▸ **What is needed**:
Quote the entries below from the line with "(** * Properties *)" through the line with "negative, and whole", both ends included, and only those lines.

(Stored items)

BEGIN

(** The world after Ann has sent the updates [ups], from start-up. *)
Definition after (ups : list Bot.update) : Bot.world :=
  fold_left (fun w upd => Bot.handle py_float py_int table_order w noon ann upd)
            ups Bot.initial_world.

(** Ann at the successive steps of the flow. *)
Definition choosing : Bot.world := after [Bot.CommandAdd].

Definition entering_amount : Bot.world :=
  after [Bot.CommandAdd; Bot.Callback "select_category:1"].

Definition entering_description : Bot.world :=
  after [Bot.CommandAdd; Bot.Callback "select_category:1"; Bot.Text "12.50"].

Definition confirming_nan : Bot.world :=
  after [Bot.CommandAdd; Bot.Callback "select_category:1"; Bot.Text "nan"; Bot.Text "lunch"].

Definition committed : Bot.world :=
  after [Bot.CommandAdd; Bot.Callback "select_category:1"; Bot.Text "12.50"; Bot.Text "-";
         Bot.Callback "confirm_expense"].

(** Ann has chosen Transport and entered an amount, and now sends /add. *)
Definition interrupted : Bot.world :=
  after [Bot.CommandAdd; Bot.Callback "select_category:2"; Bot.Text "12.50"].

(** Ann's ledger: expense A at time 100, B and C both at time 200. *)
Definition ledger : Db.Database :=
  let d0 := Db._create_tables Db.empty_db in
  let d1 := (Db.add_expense true 100 d0 7 (Some (Finite 10)) (Some 1) None None).2 in
  let d2 := (Db.add_expense true 200 d1 7 (Some (Finite 20)) (Some 2) None None).2 in
  (Db.add_expense true 200 d2 7 (Some (Finite 5)) (Some 1) (Some "tea") None).2.

(** Thirty days are 2592000 seconds: the first expense is older than the
    window that ends at time 1000, the other two are inside. *)
Definition old_ledger : Db.Database :=
  let d0 := Db._create_tables Db.empty_db in
  let d1 := (Db.add_expense true (-2600000) d0 7 (Some (Finite 5)) (Some 1) None None).2 in
  let d2 := (Db.add_expense true 900 d1 7 (Some (Finite 10)) (Some 1) None None).2 in
  (Db.add_expense true 950 d2 7 (Some (Finite 20)) (Some 2) None None).2.

(** More inputs: a second user, the seeded database, and worlds of Ann. *)
Definition bob : Bot.from_user := Bot.mk_from 8 8 (Some "bob") None None.

Definition seeded : Db.Database := Db._create_tables Db.empty_db.

Definition food : Db.category := Db.mk_category 1 "Food" "🍔".

Definition two_categories : Db.Database :=
  Db.mk_db ∅ [Db.mk_category 5 "Bills" "📄"; food] 5 [] 0.

Definition ann_known : Db.Database :=
  (Db.add_user true Db.empty_db 7 (Some "ann") (Some "Ann") None).2.

Definition greeted : Bot.world := after [Bot.CommandStart].

Definition confirming : Bot.world :=
  after [Bot.CommandAdd; Bot.Callback "select_category:1"; Bot.Text "12.50"; Bot.Text "-"].

(** Ann restarted the flow with a category and an amount still pending. *)
Definition restarted : Bot.world :=
  after [Bot.CommandAdd; Bot.Callback "select_category:2"; Bot.Text "12.50"; Bot.CommandAdd].

Definition with_tea : Db.Database :=
  (Db.add_expense true 5 seeded 7 (Some (Finite 3)) (Some 1) (Some "tea") None).2.

(** Ann again, writing in a group chat, and the world in which she has
    sent [/add] there while she was entering an amount in the private chat. *)
Definition ann_in_group : Bot.from_user := Bot.mk_from (-100) 7 None (Some "Ann") None.

Definition two_chats : Bot.world :=
  Bot.handle py_float py_int table_order entering_amount noon ann_in_group Bot.CommandAdd.

Definition with_orphan : Db.Database :=
  (Db.add_expense true 5 seeded 7 (Some (Finite 3)) (Some 99) None None).2.

End Sample.

(** * Properties *)

(** ** Floats *)

Lemma float_gt0_of_not_le0 (x : pyfloat) :
  float_le0 x = false -> float_is_nan x = false -> float_gt0 x = true.
Proof. destruct x; simpl; intros H1 H2; try congruence. now rewrite H1. Qed.

Lemma float_gt0_not_le0 (x : pyfloat) : float_gt0 x = true -> float_le0 x = false.
Proof. destruct x; simpl; try congruence. now destruct (Qle_bool q 0). Qed.

Lemma sql_of_float_Some (x y : pyfloat) :
  sql_of_float x = Some y -> y = x /\ float_is_nan x = false.
Proof. unfold sql_of_float. destruct (float_is_nan x); intros H; now inversion H. Qed.

Lemma Qle_bool_total (a b : Q) : Qle_bool a b = false -> Qle_bool b a = true.
Proof.
  intros H. apply Qle_bool_iff. destruct (Qlt_le_dec b a) as [Hlt | Hle].
  - now apply Qlt_le_weak.
  - apply Qle_bool_iff in Hle. congruence.
Qed.

Lemma Qle_bool_trans (a b c : Q) :
  Qle_bool a b = true -> Qle_bool b c = true -> Qle_bool a c = true.
Proof. rewrite !Qle_bool_iff. apply Qle_trans. Qed.

Lemma float_leb_total (x y : pyfloat) : float_leb x y = false -> float_leb y x = true.
Proof. destruct x, y; simpl; try congruence. apply Qle_bool_total. Qed.

Lemma float_leb_trans (x y z : pyfloat) :
  float_leb x y = true -> float_leb y z = true -> float_leb x z = true.
Proof. destruct x, y, z; simpl; try congruence. apply Qle_bool_trans. Qed.

Lemma sql_real_leb_total (x y : option pyfloat) :
  sql_real_leb x y = false -> sql_real_leb y x = true.
Proof. destruct x, y; simpl; try congruence. apply float_leb_total. Qed.

Lemma sql_real_leb_trans (x y z : option pyfloat) :
  sql_real_leb x y = true -> sql_real_leb y z = true -> sql_real_leb x z = true.
Proof. destruct x, y, z; simpl; try congruence. apply float_leb_trans. Qed.

(** ** Rounding

    A sum of numbers that are not negative is a number that is not
    negative, and whole numbers below [2 ^ 53] are added exactly. *)

Lemma round_half_even_nonneg (n d : Z) : 0 <= n -> 0 < d -> 0 <= round_half_even n d.
Proof.
  intros Hn Hd. unfold round_half_even.
  pose proof (Z.div_pos n d Hn Hd).
  destruct (_ <? _); [lia |]. destruct (_ <? _); [lia |]. destruct (Z.even _); lia.
Qed.

Lemma scale2_pos (n d e : Z) :
  0 < n -> 0 < d -> 0 < (scale2 n d e).1 /\ 0 < (scale2 n d e).2.
Proof.
  intros Hn Hd. unfold scale2. destruct (0 <=? e) eqn:He; simpl.
  - apply Z.leb_le in He. pose proof (Z.pow_pos_nonneg 2 e). split; nia.
  - apply Z.leb_gt in He. pose proof (Z.pow_pos_nonneg 2 (- e)). split; nia.
Qed.

Lemma round64_pos_ge0 (n d : Z) : 0 < n -> 0 < d -> float_ge0 (round64_pos n d) = true.
Proof.
  intros Hn Hd. unfold round64_pos.
  set (e := ulp_exponent n d).
  destruct (scale2_pos n d e Hn Hd) as [H1 H2].
  assert (Hm : 0 <= round_half_even (scale2 n d e).1 (scale2 n d e).2)
    by (apply round_half_even_nonneg; lia).
  clearbody e. set (m := round_half_even _ _) in *. clearbody m.
  destruct (0 <=? e) eqn:He.
  - destruct (2 ^ 1024 <=? m * 2 ^ e); [reflexivity |]. cbn [float_ge0]. apply Qle_bool_iff.
    unfold Qle. simpl. apply Z.leb_le in He. pose proof (Z.pow_pos_nonneg 2 e). nia.
  - cbn [float_ge0]. apply Qle_bool_iff. rewrite Qred_correct. unfold Qle. simpl. lia.
Qed.

Lemma round64_ge0 (q : Q) : (0 <= q)%Q -> float_ge0 (round64 q) = true.
Proof.
  intros Hq. unfold round64. destruct (Qnum q) as [| n | n] eqn:Hn.
  - reflexivity.
  - now apply round64_pos_ge0.
  - unfold Qle in Hq. simpl in Hq. rewrite Hn in Hq. lia.
Qed.

Lemma ulp_exponent_whole (z : Z) :
  0 < z < 2 ^ 53 -> ulp_exponent z 1 = Z.log2 z - 52 /\ -52 <= Z.log2 z - 52 <= 0.
Proof.
  intros Hz.
  assert (Hlog : 0 <= Z.log2 z <= 52).
  { split; [apply Z.log2_nonneg |].
    assert (Z.log2 z < 53); [| lia]. apply Z.log2_lt_pow2; lia. }
  assert (Hp : 2 ^ Z.log2 z <= z) by (apply Z.log2_spec; lia).
  split; [| lia].
  unfold ulp_exponent. change (Z.log2 1) with 0. rewrite Z.sub_0_r.
  remember (Z.log2 z - 52) as e eqn:He.
  assert (Ht : (2 ^ 52 * (scale2 z 1 e).2 <=? (scale2 z 1 e).1) = true).
  { apply Z.leb_le. unfold scale2. destruct (0 <=? e) eqn:E; cbn [fst snd].
    - apply Z.leb_le in E. assert (e = 0) by lia. subst e.
      replace (Z.log2 z) with 52 in Hp by lia. rewrite H. change (2 ^ 0) with 1. lia.
    - apply Z.leb_gt in E.
      assert (Hpow : 2 ^ 52 = 2 ^ Z.log2 z * 2 ^ (- e)).
      { rewrite <- Z.pow_add_r by lia. f_equal. lia. }
      rewrite Hpow. pose proof (Z.pow_pos_nonneg 2 (- e)). nia. }
  rewrite Ht. lia.
Qed.

Lemma Qred_whole (z : Z) : Qred (inject_Z z) = inject_Z z.
Proof.
  unfold Qred, inject_Z.
  pose proof (Z.ggcd_gcd z 1) as Hg. pose proof (Z.ggcd_correct_divisors z 1) as Hd.
  destruct (Z.ggcd z 1) as [g [aa bb]]. cbn [fst snd] in *.
  rewrite Z.gcd_1_r in Hg. subst g. destruct Hd as [Ha Hb].
  replace aa with z by lia. replace bb with 1 by lia. reflexivity.
Qed.

(** Whole numbers below [2 ^ 53] are doubles. *)
Lemma round64_whole (z : Z) : 0 <= z < 2 ^ 53 -> round64 (inject_Z z) = Finite (inject_Z z).
Proof.
  intros Hz. unfold round64. cbn [Qnum Qden inject_Z].
  destruct z as [| p | p]; [reflexivity | | lia].
  destruct (ulp_exponent_whole (Z.pos p)) as [He Hr]; [lia |].
  unfold round64_pos. rewrite He.
  remember (Z.log2 (Z.pos p) - 52) as e eqn:Heq. clear Heq He.
  assert (Hrhe : forall n, round_half_even n 1 = n).
  { intros n. unfold round_half_even. rewrite Z.mod_1_r, Z.div_1_r. reflexivity. }
  unfold scale2. destruct (0 <=? e) eqn:E; cbn [fst snd].
  - apply Z.leb_le in E. assert (e = 0) by lia. subst e.
    change (1 * 2 ^ 0) with 1. rewrite Hrhe. change (2 ^ 0) with 1. rewrite Z.mul_1_r.
    destruct (2 ^ 1024 <=? Z.pos p) eqn:Hbig; [| reflexivity].
    apply Z.leb_le in Hbig. assert (2 ^ 53 < 2 ^ 1024) by reflexivity. lia.
  - apply Z.leb_gt in E. rewrite Hrhe. f_equal.
    assert (Hk : 0 < 2 ^ (- e)) by (apply Z.pow_pos_nonneg; lia).
    transitivity (Qred (inject_Z (Z.pos p))).
    + apply Qred_complete. unfold Qeq, inject_Z. cbn [Qnum Qden].
      rewrite Z2Pos.id by exact Hk. lia.
    + apply Qred_whole.
Qed.

Lemma float_add_ge0 (x y : pyfloat) :
  float_ge0 x = true -> float_ge0 y = true -> float_ge0 (float_add x y) = true.
Proof.
  destruct x as [a | | |], y as [b | | |]; cbn [float_ge0 float_add]; try congruence.
  rewrite !Qle_bool_iff. intros Ha Hb. apply round64_ge0.
  replace 0%Q with (0 + 0)%Q by reflexivity. now apply Qplus_le_compat.
Qed.

Lemma float_add_whole (a b : Z) :
  0 <= a + b < 2 ^ 53 -> float_add (whole a) (whole b) = whole (a + b).
Proof.
  intros H. unfold whole, float_add.
  replace (inject_Z a + inject_Z b)%Q with (inject_Z (a + b)).
  - now apply round64_whole.
  - unfold inject_Z, Qplus. cbn [Qnum Qden]. f_equal. lia.
Qed.

Lemma fold_float_add_whole (ns : list Z) (a : Z) :
  0 <= a -> Forall (fun n => 0 <= n) ns -> a + zsum ns < 2 ^ 53 ->
  fold_left float_add (map whole ns) (whole a) = whole (a + zsum ns).
Proof.
  unfold zsum. revert a. induction ns as [| n ns IH]; intros a Ha Hall Hsum;
    cbn [map fold_left fold_right] in *.
  - now rewrite Z.add_0_r.
  - inversion Hall as [| ? ? Hn Hns]; subst.
    assert (Hpos : 0 <= fold_right Z.add 0 ns).
    { clear -Hns. induction Hns; simpl; lia. }
    rewrite float_add_whole by lia. rewrite IH; [f_equal; lia | lia | exact Hns | lia].
Qed.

END

▸ **Completed task**:
(** * Properties *)

(** ** Floats *)

Lemma float_gt0_of_not_le0 (x : pyfloat) :
  float_le0 x = false -> float_is_nan x = false -> float_gt0 x = true.
Proof. destruct x; simpl; intros H1 H2; try congruence. now rewrite H1. Qed.

Lemma float_gt0_not_le0 (x : pyfloat) : float_gt0 x = true -> float_le0 x = false.
Proof. destruct x; simpl; try congruence. now destruct (Qle_bool q 0). Qed.

Lemma sql_of_float_Some (x y : pyfloat) :
  sql_of_float x = Some y -> y = x /\ float_is_nan x = false.
Proof. unfold sql_of_float. destruct (float_is_nan x); intros H; now inversion H. Qed.

Lemma Qle_bool_total (a b : Q) : Qle_bool a b = false -> Qle_bool b a = true.
Proof.
  intros H. apply Qle_bool_iff. destruct (Qlt_le_dec b a) as [Hlt | Hle].
  - now apply Qlt_le_weak.
  - apply Qle_bool_iff in Hle. congruence.
Qed.

Lemma Qle_bool_trans (a b c : Q) :
  Qle_bool a b = true -> Qle_bool b c = true -> Qle_bool a c = true.
Proof. rewrite !Qle_bool_iff. apply Qle_trans. Qed.

Lemma float_leb_total (x y : pyfloat) : float_leb x y = false -> float_leb y x = true.
Proof. destruct x, y; simpl; try congruence. apply Qle_bool_total. Qed.

Lemma float_leb_trans (x y z : pyfloat) :
  float_leb x y = true -> float_leb y z = true -> float_leb x z = true.
Proof. destruct x, y, z; simpl; try congruence. apply Qle_bool_trans. Qed.

Lemma sql_real_leb_total (x y : option pyfloat) :
  sql_real_leb x y = false -> sql_real_leb y x = true.
Proof. destruct x, y; simpl; try congruence. apply float_leb_total. Qed.

Lemma sql_real_leb_trans (x y z : option pyfloat) :
  sql_real_leb x y = true -> sql_real_leb y z = true -> sql_real_leb x z = true.
Proof. destruct x, y, z; simpl; try congruence. apply float_leb_trans. Qed.

(** ** Rounding

    A sum of numbers that are not negative is a number that is not
    negative, and whole numbers below [2 ^ 53] are added exactly. *)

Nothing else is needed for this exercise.